Generally speaking, unless your superhero character can handle existing in a setting full of nuance and survive open-ended, inconclusive narratives, you need to stay away from real-life social issues. The occasional "stay in school, stay off drugs, racism is a terrible thing" moral is perfectly okay within the rather limited realm of the mainstream heroic story, but if you have Superman, Batman and Wonder Woman around-- well, how in the hell would there have been a "War on Terrorism" in the first place? Before you've even set down word one, you're already operating from a seriously flawed premise. These kinds of heroes deal in solutions, the slap on the back for a job well-done at the end of the day. Their milieu demands clean resolutions, or if not, a follow-up story a few years later where some continuity-minded scripter ties up the loose threads.

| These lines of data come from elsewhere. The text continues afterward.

(** * Pulse video platform: the asynchronous media pipeline

    A shallow embedding of the backend services of the repository
    (sensitivity scorer, transcode pipeline, job queue, streaming
    responder) and the properties the specification states about them.

    Conventions of the embedding.
    - JavaScript strings are [string]; HTTP header values are ASCII.
    - Integer-valued JavaScript numbers (byte offsets, file sizes, HTTP
      status codes, percentages after [Math.floor]) are [Z].  All of them
      stay far below 2^53, where binary64 arithmetic on integers is exact.
    - Fractional JavaScript numbers are binary64.  The scorer is embedded
      in that arithmetic in [Sensitivity64], on Rocq's primitive [float],
      and what is stated about the values it computes is proved there.
      Elsewhere (the scan as the pipeline calls it, the analyzers, stage
      progress) fractional numbers are idealised as exact rationals [Q],
      with the decimal literals of the source (0.3, 0.7, 0.2, ...) the
      rationals they denote; the two scorers can disagree where a score
      lies within rounding of a threshold.
    - [undefined]/[null] fields are [option]; JavaScript truthiness of a
      possibly missing string is [truthy].
    - The record store is a [gmap] from record id to record, the file
      system a [gmap] from path to file content. *)

From Stdlib Require Import ZArith QArith Qround Qminmax List String Ascii Bool Lia Lqa.
From Stdlib Require Import Decimal DecimalString DecimalZ DecimalN DecimalPos.
From Stdlib Require Strings.Byte.
From Stdlib Require Floats.
From stdpp Require Import base option list gmap strings sorting.

Local Open Scope Z_scope.

(** ** JavaScript strings and numbers *)

Module Js.

(** [\d] of a JavaScript regular expression. *)
Definition is_digit (c : ascii) : bool :=
  let n := N_of_ascii c in ((48 <=? n) && (n <=? 57))%N.

Definition digit_value (c : ascii) : Z := Z.of_N (N_of_ascii c) - 48.

(** The longest prefix of decimal digits, and the rest: what a greedy
    [\d*] consumes. *)
Fixpoint span_digits (s : string) : string * string :=
  match s with
  | String c t =>
      if is_digit c
      then let '(d, r) := span_digits t in (String c d, r)
      else (EmptyString, s)
  | EmptyString => (EmptyString, EmptyString)
  end.

Fixpoint parse_digits (s : string) (acc : Z) : Z :=
  match s with
  | String c t => parse_digits t (10 * acc + digit_value c)
  | EmptyString => acc
  end.

(** [parseInt(s, 10)] on the strings the range parser hands it (no sign,
    no leading blanks): the value of the leading digits, [None] for NaN. *)
Definition parseInt (s : string) : option Z :=
  match fst (span_digits s) with
  | EmptyString => None
  | ds => Some (parse_digits ds 0)
  end.

(** [`${n}`] for an integer-valued number. *)
Definition toString (n : Z) : string := NilZero.string_of_int (Z.to_int n).

(** [s.startsWith(p)], returning the remainder. *)
Fixpoint strip_prefix (p s : string) : option string :=
  match p, s with
  | EmptyString, _ => Some s
  | String a p', String b s' => if Ascii.eqb a b then strip_prefix p' s' else None
  | String _ _, EmptyString => None
  end.

(** Truthiness of a possibly missing string: [undefined], [null] and the
    empty string are falsy. *)
Definition truthy (o : option string) : option string :=
  match o with
  | Some EmptyString => None
  | _ => o
  end.

(** [a || b] on possibly missing strings. *)
Definition or_else (a b : option string) : option string :=
  match truthy a with
  | Some s => Some s
  | None => b
  end.

(** The string does not begin with a digit. *)
Definition no_leading_digit (s : string) : Prop :=
  match s with
  | String c _ => is_digit c = false
  | EmptyString => True
  end.

(** [s.split(' ')]. *)
Fixpoint split_space (s : string) : list string :=
  match s with
  | EmptyString => [EmptyString]
  | String c t =>
      if Ascii.eqb c " "%char
      then EmptyString :: split_space t
      else match split_space t with
           | w :: ws => String c w :: ws
           | [] => [String c EmptyString]
           end
  end.

End Js.

(** ** Record store *)

Inductive Status :=
  | uploaded | processing | safe | flagged | ready | failed.

Inductive Level := low | medium | high.

#[global] Instance Status_eq_dec : EqDecision Status.
Proof. solve_decision. Defined.

#[global] Instance Level_eq_dec : EqDecision Level.
Proof. solve_decision. Defined.

(** The fields of models/Video.js the services read or write. *)
Record Video := mkVideo {
  tenantId : string;
  uploadedBy : string;
  originalFilePath : string;
  processedFilePath : option string;
  thumbnailPath : option string;
  mimeType : option string;
  duration : option Z;
  status : Status;
  processingProgress : Z;
  sensitivityLevel : Level
}.

Definition set_status (s : Status) (v : Video) : Video :=
  mkVideo (tenantId v) (uploadedBy v) (originalFilePath v) (processedFilePath v)
          (thumbnailPath v) (mimeType v) (duration v) s
          (processingProgress v) (sensitivityLevel v).

Definition set_progress (p : Z) (v : Video) : Video :=
  mkVideo (tenantId v) (uploadedBy v) (originalFilePath v) (processedFilePath v)
          (thumbnailPath v) (mimeType v) (duration v) (status v)
          p (sensitivityLevel v).

Definition set_duration (d : Z) (v : Video) : Video :=
  mkVideo (tenantId v) (uploadedBy v) (originalFilePath v) (processedFilePath v)
          (thumbnailPath v) (mimeType v) (Some d) (status v)
          (processingProgress v) (sensitivityLevel v).

Definition set_results (processed thumb : string) (lvl : Level) (v : Video) : Video :=
  mkVideo (tenantId v) (uploadedBy v) (originalFilePath v) (Some processed)
          (Some thumb) (mimeType v) (duration v) (status v)
          (processingProgress v) lvl.

Abbreviation Db := (gmap string Video).
Abbreviation Fs := (gmap string (list Byte.byte)).

(** [Video.findById(id)]. *)
Definition findById (db : Db) (id : string) : option Video := db !! id.

(** [fs.existsSync(path)]. *)
Definition existsSync (fs : Fs) (path : string) : bool :=
  bool_decide (is_Some (fs !! path)).

(** [fs.statSync(path).size]. *)
Definition statSize (fs : Fs) (path : string) : Z :=
  match fs !! path with
  | Some content => Z.of_nat (length content)
  | None => 0
  end.

(** ** Error classes (utils/errors.js) and the central error handler *)

(** What a handler can throw: the error classes of the application, a
    plain [Error], and the [CastError] with which mongoose rejects a
    query whose [_id] is not an ObjectId ([value] is the offending id). *)
Inductive AppError :=
  | UnauthorizedError (message : string)
  | ForbiddenError (message : string)
  | NotFoundError (resource : string)
  | PlainError (message : string)
  | CastError (value : string).

(** The status [errorHandler] answers with: the error's own
    [statusCode], 404 for a [CastError] ("Mongoose bad ObjectId"), and
    500 for an error that has none. *)
Definition statusCode (e : AppError) : Z :=
  match e with
  | UnauthorizedError _ => 401
  | ForbiddenError _ => 403
  | NotFoundError _ => 404
  | PlainError _ => 500
  | CastError _ => 404
  end.

Definition errorMessage (e : AppError) : string :=
  match e with
  | UnauthorizedError m | ForbiddenError m | PlainError m => m
  | NotFoundError r => r +:+ " not found"
  | CastError value => "Resource not found with id of " +:+ value
  end.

Imagine DC's biggest fictional asshole-- made that way by Miller himself-- running around in his gray underwear grinding his teeth, spewing "gritty" first-person narration where he makes Frank Miller's simplistic political points for him and punches out symbolic strawmen. And when you close the book feeling all badass by extension, you still have to turn on the evening news or check your email and see what went down and who continued to fight and die in the time it took you to read this silly Bat-bullshit.
Because meanwhile, in the real world, people continue to be raped and murdered, drugs are cheaper and more available than ever before, the Gulf of Mexico is full of oil, and bombs still explode in Afghanistan and Iraq. Tossing Batman into that kind of quagmire can only serve to remind us that there are no Batmen or Supermen in real life. Solutions don't come easy and some problems don't have faces to punch and make go away. It's better for DC's superheroes to stick to what they do best: beating the shit out of equally ridiculous villains and thwarting their inane schemes for world domination. To present a clean fantasy escape where the heroic ideal holds true and has value.
So I'm extremely glad Miller belatedly came to his senses... somewhat. I really can't see the original story doing much more for the rest of us than letting DC cynically generate sales via controversy and ultimately trivializing this ongoing conflict. I don't know what the new, non-Batman version will do and I don't really care.